The UK’s Medicines and Healthcare products Regulatory Agency (MHRA) will lead a consortium of different organisations across Europe that include the European medicines regulators, academics and the pharmaceutical industry in a project that is looking to develop a mobile app for healthcare professionals and public to report any suspected adverse reactions to treatments directly to national EU regulators. The group are also exploring how they can use publicly available social media data that is identifying potential drug safety issues. The consortium has also been quick to stress that any data from social media used in the project will be made anonymous to protect data privacy.
As well as reporting suspected adverse reactions, the app could be also developed to send accurate, timely and up to date medicines information to patients, clinicians and care givers. WEB-RADR will also examine the value of these new tools for monitoring drug safety. It will help to develop recommendations for medicines regulators and the pharmaceutical industry internationally on how these should be used alongside existing systems.

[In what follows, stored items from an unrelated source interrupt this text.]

(* ------------------------------------------------------------------ *)
(** ** Properties of the codec                                          *)
(* ------------------------------------------------------------------ *)

(** C1 (as the code has it): [update] raises [ValueError] (the malformed
    frame error) exactly when the first two bytes of the buffer are not the
    prefix, which covers every buffer shorter than two bytes; it returns
    normally exactly on a buffer with the prefix and at least 100 bytes;
    and on a buffer with the prefix and fewer than 100 bytes it raises
    [IndexError], not [ValueError]. *)
Theorem update_failure_kinds (data : list byte) (s : PranaState) :
  ((exists msg, fst (update data s) = inl (ValueError msg))
     <-> take 2 data ≠ COMMAND_PREFIX) /\
  (fst (update data s) = inl IndexError
     <-> take 2 data = COMMAND_PREFIX /\ (length data < 100)%nat) /\
  (fst (update data s) = inr tt
     <-> take 2 data = COMMAND_PREFIX /\ (100 <= length data)%nat).
Proof.
  destruct (decide (take 2 data = COMMAND_PREFIX)) as [Hpre|Hpre].
  - destruct (le_lt_dec 100 (length data)) as [Hlen|Hlen].
    + rewrite (update_valid data s (conj Hpre Hlen)). simpl.
      repeat split; try (intros [? ?]); try intros ?; try discriminate;
        try lia; try tauto.
    + rewrite (update_short data s Hpre Hlen).
      repeat split; try (intros [? ?]); try intros ?; try discriminate;
        try lia; try tauto.
  - rewrite (update_bad_prefix data s Hpre). simpl.
    repeat split; try (intros [? ?]); try intros ?; try discriminate;
      try tauto; eauto.
Qed.

(** C1 (counterexample to the property as specified): twelve bytes that begin with
    the prefix are shorter than 100 bytes, and [update] raises
    [IndexError] on them, which is not the malformed frame error. *)
Lemma update_short_frame_index_error :
  (length (COMMAND_PREFIX ++ replicate 10 x00) < 100)%nat /\
  fst (update (COMMAND_PREFIX ++ replicate 10 x00) PranaState_init)
    = inl IndexError /\
  (forall msg, fst (update (COMMAND_PREFIX ++ replicate 10 x00) PranaState_init)
    <> inl (ValueError msg)).
Proof.
  split; [vm_compute; lia|].
  split; [vm_compute; reflexivity|].
  intros msg. vm_compute. discriminate.
Qed.

(** C2: on a valid frame, [speed_in] and [speed_out] are the bytes at
    offsets 30 and 34 divided by ten, whatever the lock flag; [speed] is
    their maximum when [flows_locked] is false and the byte at offset 26
    divided by ten when it is true; so unlocked speeds 3 and 5 give 5. *)
Theorem update_speeds (data : list byte) (s : PranaState) :
  valid_frame data ->
  exists st, update data s = (inr tt, st) /\
    speed_in st = Some (at_index data 30 / 10) /\
    speed_out st = Some (at_index data 34 / 10) /\
    flows_locked st = Some (py_bool (at_index data 22)) /\
    (flows_locked st = Some false ->
       speed st = Some (Z.max (at_index data 30 / 10) (at_index data 34 / 10))) /\
    (flows_locked st = Some true -> speed st = Some (at_index data 26 / 10)) /\
    (flows_locked st = Some false -> speed_in st = Some 3 ->
       speed_out st = Some 5 -> speed st = Some 5).
Proof.
  intros Hv. exists (decoded data). split; [apply update_valid, Hv|].
  unfold decoded. unfold_indices. simpl.
  destruct (py_bool (at_index data 22)).
  - repeat split; intros; try discriminate; reflexivity.
  - repeat split; intros; try discriminate; try reflexivity.
    match goal with
    | Hi : Some _ = Some 3, Ho : Some _ = Some 5 |- _ =>
        injection Hi as ->; injection Ho as ->
    end.
    reflexivity.
Qed.

Lemma update_speeds_sample :
  valid_frame sample_frame /\
  exists st, update sample_frame PranaState_init = (inr tt, st) /\
    speed_in st = Some (at_index sample_frame 30 / 10) /\
    speed_out st = Some (at_index sample_frame 34 / 10) /\
    flows_locked st = Some (py_bool (at_index sample_frame 22)) /\
    (flows_locked st = Some false ->
       speed st = Some (Z.max (at_index sample_frame 30 / 10)
                              (at_index sample_frame 34 / 10))) /\
    (flows_locked st = Some true -> speed st = Some (at_index sample_frame 26 / 10)) /\
    (flows_locked st = Some false -> speed_in st = Some 3 ->
       speed_out st = Some 5 -> speed st = Some 5).
Proof.
  split; [split; [reflexivity | vm_compute; lia]|].
  apply (update_speeds sample_frame PranaState_init).
  split; [reflexivity | vm_compute; lia].
Defined.

(** C3: on a valid frame, [unpack] at each of the offsets of [temp_in],
    [temp_outside], [temp_out], [co2], [tvoc] and [pressure] is the two
    bytes there read as a big-endian signed 16-bit two's-complement
    integer and then masked with [0x3FFF], which leaves the low fourteen
    bits of the halfword (the sign is cut off); the
    temperatures are that value divided by ten, the other three the value
    itself; the halfword [00 C8] at the [temp_in] offset gives [20.0]. *)
Theorem update_masked_fields (data : list byte) (s : PranaState) :
  valid_frame data ->
  exists st, update data s = (inr tt, st) /\
    (forall key, In key [48; 51; 54; 61; 63; 77]%nat ->
       unpack data key
         = inr (Z.land (signed16 (at_index data key * 256 + at_index data (S key)))
                       0x3FFF) /\
       -32768 <= signed16 (at_index data key * 256 + at_index data (S key)) < 32768 /\
       signed16 (at_index data key * 256 + at_index data (S key)) mod 65536
         = at_index data key * 256 + at_index data (S key) /\
       field14 data key = (at_index data key * 256 + at_index data (S key)) mod 16384) /\
    temp_in st = Some (PrimFloat.div (float_of_int (field14 data 48)) 10%float) /\
    temp_outside st = Some (PrimFloat.div (float_of_int (field14 data 51)) 10%float) /\
    temp_out st = Some (PrimFloat.div (float_of_int (field14 data 54)) 10%float) /\
    co2 st = Some (field14 data 61) /\
    tvoc st = Some (field14 data 63) /\
    pressure st = Some (field14 data 77) /\
    (data !! 48%nat = Some x00 -> data !! 49%nat = Some xc8 ->
       temp_in st = Some 20%float).
Proof.
  intros Hv. exists (decoded data). split; [apply update_valid, Hv|].
  destruct Hv as [Hpre Hlen].
  split.
  { intros key Hkey.
    pose proof (signed16_spec _ (halfword_range data key)) as [Hrange Hmod].
    split; [|split; [exact Hrange|split; [exact Hmod|]]].
    - rewrite unpack_in_range; [reflexivity|].
      simpl in Hkey. intuition subst; lia.
    - unfold field14. rewrite land_signed16 by apply halfword_range.
      reflexivity. }
  unfold decoded. unfold_indices. simpl.
  repeat (split; [reflexivity|]).
  intros H48 H49. unfold field14, halfword, tenths.
  rewrite (at_index_lookup _ _ _ H48), (at_index_lookup _ _ _ H49).
  reflexivity.
Qed.

Lemma update_masked_fields_sample :
  valid_frame sample_frame /\
  exists st, update sample_frame PranaState_init = (inr tt, st) /\
    (forall key, In key [48; 51; 54; 61; 63; 77]%nat ->
       unpack sample_frame key
         = inr (Z.land (signed16 (at_index sample_frame key * 256
                                  + at_index sample_frame (S key))) 0x3FFF) /\
       -32768 <= signed16 (at_index sample_frame key * 256
                           + at_index sample_frame (S key)) < 32768 /\
       signed16 (at_index sample_frame key * 256 + at_index sample_frame (S key))
         mod 65536
         = at_index sample_frame key * 256 + at_index sample_frame (S key) /\
       field14 sample_frame key
         = (at_index sample_frame key * 256 + at_index sample_frame (S key)) mod 16384) /\
    temp_in st = Some (PrimFloat.div (float_of_int (field14 sample_frame 48)) 10%float) /\
    temp_outside st = Some (PrimFloat.div (float_of_int (field14 sample_frame 51)) 10%float) /\
    temp_out st = Some (PrimFloat.div (float_of_int (field14 sample_frame 54)) 10%float) /\
    co2 st = Some (field14 sample_frame 61) /\
    tvoc st = Some (field14 sample_frame 63) /\
    pressure st = Some (field14 sample_frame 77) /\
    (sample_frame !! 48%nat = Some x00 -> sample_frame !! 49%nat = Some xc8 ->
       temp_in st = Some 20%float).
Proof.
  split; [split; [reflexivity | vm_compute; lia]|].
  apply (update_masked_fields sample_frame PranaState_init).
  split; [reflexivity | vm_compute; lia].
Defined.

(** C4: on a valid frame the decoded brightness is 0 when the raw byte at
    offset 12 is 0 and otherwise one more than the position of its highest
    set bit, [floor(log2 raw) + 1]; a power of two [2^k], [0 <= k <= 6],
    gives [k + 1], so raw 8 gives 4 and raw 0 gives 0. *)
Theorem update_brightness (data : list byte) (s : PranaState) :
  valid_frame data ->
  exists st, update data s = (inr tt, st) /\
    (at_index data 12 = 0 -> brightness st = Some 0) /\
    (at_index data 12 <> 0 ->
       exists r, brightness st = Some r /\ r = Z.log2 (at_index data 12) + 1 /\
                 2 ^ (r - 1) <= at_index data 12 < 2 ^ r) /\
    (forall k, 0 <= k <= 6 -> at_index data 12 = 2 ^ k ->
       brightness st = Some (k + 1)) /\
    (at_index data 12 = 8 -> brightness st = Some 4).
Proof.
  intros Hv. exists (decoded data). split; [apply update_valid, Hv|].
  unfold decoded. unfold_indices. simpl. unfold int_log2_plus_1.
  pose proof (at_index_range data 12) as Hr.
  repeat split.
  - intros ->. reflexivity.
  - intros Hne. exists (Z.log2 (at_index data 12) + 1).
    destruct (Z.eqb_spec (at_index data 12) 0) as [?|_]; [contradiction|].
    split; [reflexivity|]. split; [reflexivity|].
    replace (Z.log2 (at_index data 12) + 1 - 1)
      with (Z.log2 (at_index data 12)) by lia.
    replace (Z.log2 (at_index data 12) + 1)
      with (Z.succ (Z.log2 (at_index data 12))) by lia.
    apply Z.log2_spec. lia.
  - intros k Hk ->.
    destruct (Z.eqb_spec (2 ^ k) 0) as [H0|_].
    + pose proof (Z.pow_pos_nonneg 2 k). lia.
    + now rewrite Z.log2_pow2 by lia.
  - intros ->. reflexivity.
Qed.

Lemma update_brightness_sample :
  valid_frame sample_frame /\
  exists st, update sample_frame PranaState_init = (inr tt, st) /\
    (at_index sample_frame 12 = 0 -> brightness st = Some 0) /\
    (at_index sample_frame 12 <> 0 ->
       exists r, brightness st = Some r /\
                 r = Z.log2 (at_index sample_frame 12) + 1 /\
                 2 ^ (r - 1) <= at_index sample_frame 12 < 2 ^ r) /\
    (forall k, 0 <= k <= 6 -> at_index sample_frame 12 = 2 ^ k ->
       brightness st = Some (k + 1)) /\
    (at_index sample_frame 12 = 8 -> brightness st = Some 4).
Proof.
  split; [split; [reflexivity | vm_compute; lia]|].
  apply (update_brightness sample_frame PranaState_init).
  split; [reflexivity | vm_compute; lia].
Defined.

(** C5: on a valid frame the mode is decided in a fixed order: byte 20
    equal to 1 gives auto; else byte 20 equal to 2 gives auto_plus; else
    byte 18 equal to 1 gives boost; else byte 16 equal to 1 gives night;
    else there is no mode.  An earlier test overrides all later ones. *)
Theorem update_mode_priority (data : list byte) (s : PranaState) :
  valid_frame data ->
  exists st, update data s = (inr tt, st) /\
    mode st =
      (if at_index data 20 =? 1 then Some "auto"%string
       else if at_index data 20 =? 2 then Some "auto_plus"%string
       else if at_index data 18 =? 1 then Some "boost"%string
       else if at_index data 16 =? 1 then Some "night"%string
       else None) /\
    (at_index data 20 = 1 -> mode st = Some "auto"%string) /\
    (at_index data 20 = 2 -> mode st = Some "auto_plus"%string) /\
    (at_index data 20 <> 1 -> at_index data 20 <> 2 -> at_index data 18 = 1 ->
       mode st = Some "boost"%string) /\
    (at_index data 20 <> 1 -> at_index data 20 <> 2 -> at_index data 18 <> 1 ->
       at_index data 16 = 1 -> mode st = Some "night"%string) /\
    (at_index data 20 <> 1 -> at_index data 20 <> 2 -> at_index data 18 <> 1 ->
       at_index data 16 <> 1 -> mode st = None).
Proof.
  intros Hv. exists (decoded data). split; [apply update_valid, Hv|].
  unfold decoded, mode_of. unfold_indices. simpl.
  split; [reflexivity|].
  destruct (Z.eqb_spec (at_index data 20) 1) as [E1|N1];
    [rewrite E1; repeat split; intros; congruence|].
  destruct (Z.eqb_spec (at_index data 20) 2) as [E2|N2];
    [repeat split; intros; congruence|].
  destruct (Z.eqb_spec (at_index data 18) 1) as [E3|N3];
    [repeat split; intros; congruence|].
  destruct (Z.eqb_spec (at_index data 16) 1) as [E4|N4];
    repeat split; intros; congruence.
Qed.
(** [n / d] for an [int] [n] and a [float] [d]: [None] is [OverflowError]
    (of the conversion of [n]) or [ZeroDivisionError]. *)
Definition int_truediv (n : Z) (d : float) : option float :=
  x ← float_of_int n;
  match d with
  | S754_zero _ => None
  | _ => Some (fdiv x d)
  end.

(** The row builder as CPython computes it. [None] is the exception that
    ends [build_rows] before it returns. *)
Module B64.

(** A [proc_rate] entry: [(rin, rout, rsum, rdelta)]. *)
Definition Rate := (float * float * float * float)%type.

Record Row := mkRow {
  r_proc : string;
  r_iface : string;
  r_state : string;
  r_detail : RowDetail;
  rin : float;
  rout : float;
  rsum : float;
  rdelta : float
}.

(** The literal [1e-6]. *)
Definition micro : float := S754_finite false 4722366482869645 (-72).

(** [if dt_seconds <= 0: dt_seconds = 1e-6] *)
Definition floor_dt (dt_seconds : float) : float :=
  if fle dt_seconds f_zero then micro else dt_seconds.

(** Lines 173-177: the quadruple stored for a process. *)
Definition rate_of (din dout : Z) (dt : float) : option Rate :=
  rin ← int_truediv din dt;
  rout ← int_truediv dout dt;
  let rsum := fadd rin rout in
  let rdelta := fabs (fsub rin rout) in
  Some (rin, rout, rsum, rdelta).

(** One iteration of [for proc, (bin_now, bout_now) in curr_totals.items()]. *)
Definition rate_step (prev_totals : Totals) (dt : float)
    (proc_rate : odict string Rate) (item : string * (Z * Z))
  : option (odict string Rate) :=
  let '(proc, (bin_now, bout_now)) := item in
  let '(bin_prev, bout_prev) := prev_counters prev_totals proc (bin_now, bout_now) in
  let din := delta bin_now bin_prev in
  let dout := delta bout_now bout_prev in
  if negb (din =? 0) || negb (dout =? 0)
  then rate ← rate_of din dout dt; Some (dict_set proc rate proc_rate)
  else Some proc_rate.

Definition proc_rates (prev_totals curr_totals : Totals) (dt : float)
  : option (odict string Rate) :=
  fold_left (fun acc item => proc_rate ← acc; rate_step prev_totals dt proc_rate item)
            curr_totals (Some []).

(** [e["locals"].append(l)] *)
Definition add_local (l : string) (e : Row) : Row :=
  match r_detail e with
  | ByRemote r ls =>
      mkRow (r_proc e) (r_iface e) (r_state e) (ByRemote r (ls ++ [l]))
            (rin e) (rout e) (rsum e) (rdelta e)
  | ByProcess _ => e
  end.

(** One iteration of [for c in conns]. *)
Definition group_conn (proc : string) (rate : Rate)
    (grouped : odict GroupKey Row) (c : Conn) : odict GroupKey Row :=
  let '(rin, rout, rsum, rdelta) := rate in
  let key := conn_key proc c in
  match dict_get key grouped with
  | None =>
      dict_set key
        (mkRow proc (iface c) (state c) (ByRemote (remote c) [local c])
               rin rout rsum rdelta)
        grouped
  | Some e => dict_set key (add_local (local c) e) grouped
  end.

(** One iteration of [for proc, conns in curr_conns.items()]. *)
Definition group_proc (proc_rate : odict string Rate)
    (grouped : odict GroupKey Row) (item : string * list Conn)
  : odict GroupKey Row :=
  let '(proc, conns) := item in
  match dict_get proc proc_rate with
  | None => grouped
  | Some rate => fold_left (group_conn proc rate) conns grouped
  end.

(** One iteration of [for proc, (rin, rout, rsum, rdelta) in proc_rate.items()]. *)
Definition process_row (curr_conns : ProcConns) (item : string * Rate) : Row :=
  let '(proc, (rin, rout, rsum, rdelta)) := item in
  let conns := default [] (dict_get proc curr_conns) in
  let '(primary_iface, extra_ifaces, state_for_primary) := summarize_ifaces conns in
  mkRow proc (iface_disp primary_iface extra_ifaces) state_for_primary
        (ByProcess (first_remote conns +:+ extra_note conns))
        rin rout rsum rdelta.

Definition build_rows (group : string) (prev_totals curr_totals : Totals)
    (curr_conns : ProcConns) (dt_seconds : float) : option (list Row) :=
  let dt := floor_dt dt_seconds in
  proc_rate ← proc_rates prev_totals curr_totals dt;
  Some (if decide (group = "remote") then
          dict_values (fold_left (group_proc proc_rate) curr_conns [])
        else
          process_row curr_conns <$> proc_rate).
(** At time 2000 the server is unreachable: every call fails without a
    response. *)
Definition offline : Env :=
  mkEnv 2000 (fun _ _ => Thrown None) (Thrown None) (fun _ => Thrown None)
    (fun _ => Thrown None) (Thrown None) (Thrown None).

(** At time 2000 the refresh call resolves without a token in [data],
    while the profile lookup answers. *)
Definition refresh_without_token : Env :=
  mkEnv 2000 (fun _ _ => Thrown None)
    (Resolved (mkTokenResponse (js "No refresh token") None))
    (fun _ => Resolved alice) (fun _ => Resolved alice)
    (Thrown None) (Thrown None).

(** At time 2000 the server answers every call; a login or a refresh
    hands out [new_token]. *)
Definition online : Env :=
  mkEnv 2000
    (fun _ _ => Resolved (mkLoginResponse new_token (js "refresh-1")))
    (Resolved (mkTokenResponse (js "Token refreshed") (Some new_token)))
    (fun _ => Resolved alice) (fun _ => Resolved alice)
    (Resolved (js "Citizen registered")) (Resolved (js "Password changed")).

(** A logout that falls between the two ends of a check-auth: the
    check-auth is dispatched and waits for the profile lookup, the user
    logs out, the lookup answers, and the check-auth settles. *)
Definition logout_during_checkAuth : list AuthSlice.event :=
  [AuthSlice.dispatched online AuthSlice.do_checkAuth;
   AuthSlice.dispatched online AuthSlice.do_logout;
   AuthSlice.resumed 0;
   AuthSlice.resumed 0].

(** A check-auth on an expired token while the server cannot be
    reached: it is dispatched and waits for the refresh call, which
    fails. *)
Definition refresh_fails_during_checkAuth : list AuthSlice.event :=
  [AuthSlice.dispatched offline AuthSlice.do_checkAuth;
   AuthSlice.resumed 0].

(** A registration screen with six OTP digits typed in and the email not
    yet verified. *)
Definition awaiting_otp : Register.State :=
  Register.mkState
    (Register.mkFormData (js "Alice Uwase") (js "alice@example.com") []
       (js "en") (js "Kigali") (js "Secret123") (js "Secret123"))
    (Register.FormErrors.mk [] [] [] [])
    false false true
    [js "1"; js "2"; js "3"; js "4"; js "5"; js "6"]
    [] false None [].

Mick Foy, Group Manager in the MHRA’s Vigilance and Risk Management of Medicines division said:
“The growing use of smartphones and tablets by patients and healthcare professionals creates a need for reporting forms to be provided on these platforms to ensure regulators receive ADR reports that are easy to access and complete.“

“Additionally the recent growth of social media platforms such as Facebook, Twitter and the many specialist sites and blogs has given rise to many people sharing their medical experiences publicly on the internet.”
“Such data sharing, if properly harnessed, could provide an extremely valuable source of information the monitoring the safety of medicines after they have been licensed. WEB-RADR will deliver recommendations for international drug safety monitoring as to how these resources should be used ethically and scientifically.”

On a more mundane level the use of simple communications tools such as teleconferencing can have a positive impact on healthcare. Just this week the Financial Times reported that my local hospital, Airedale General Hospital, is using teleconferencing to treat a small number of its patients at home. Not only can this cut hospital use by more than a third, but it is also a far more compassionate way of caring for people with difficult conditions. Treatment at home is particularly beneficial for elderly patients; it is worth noting that the NHS spends about seven times as much on an 80-year-old person as on a 30-year old and coming years will see a rapid rise in the elderly share of the population. This may be a small step towards plugging an NHS funding gap that is forecast to reach £30bn by 2021 but, as one of our leading supermarket chains used to say “every little helps”.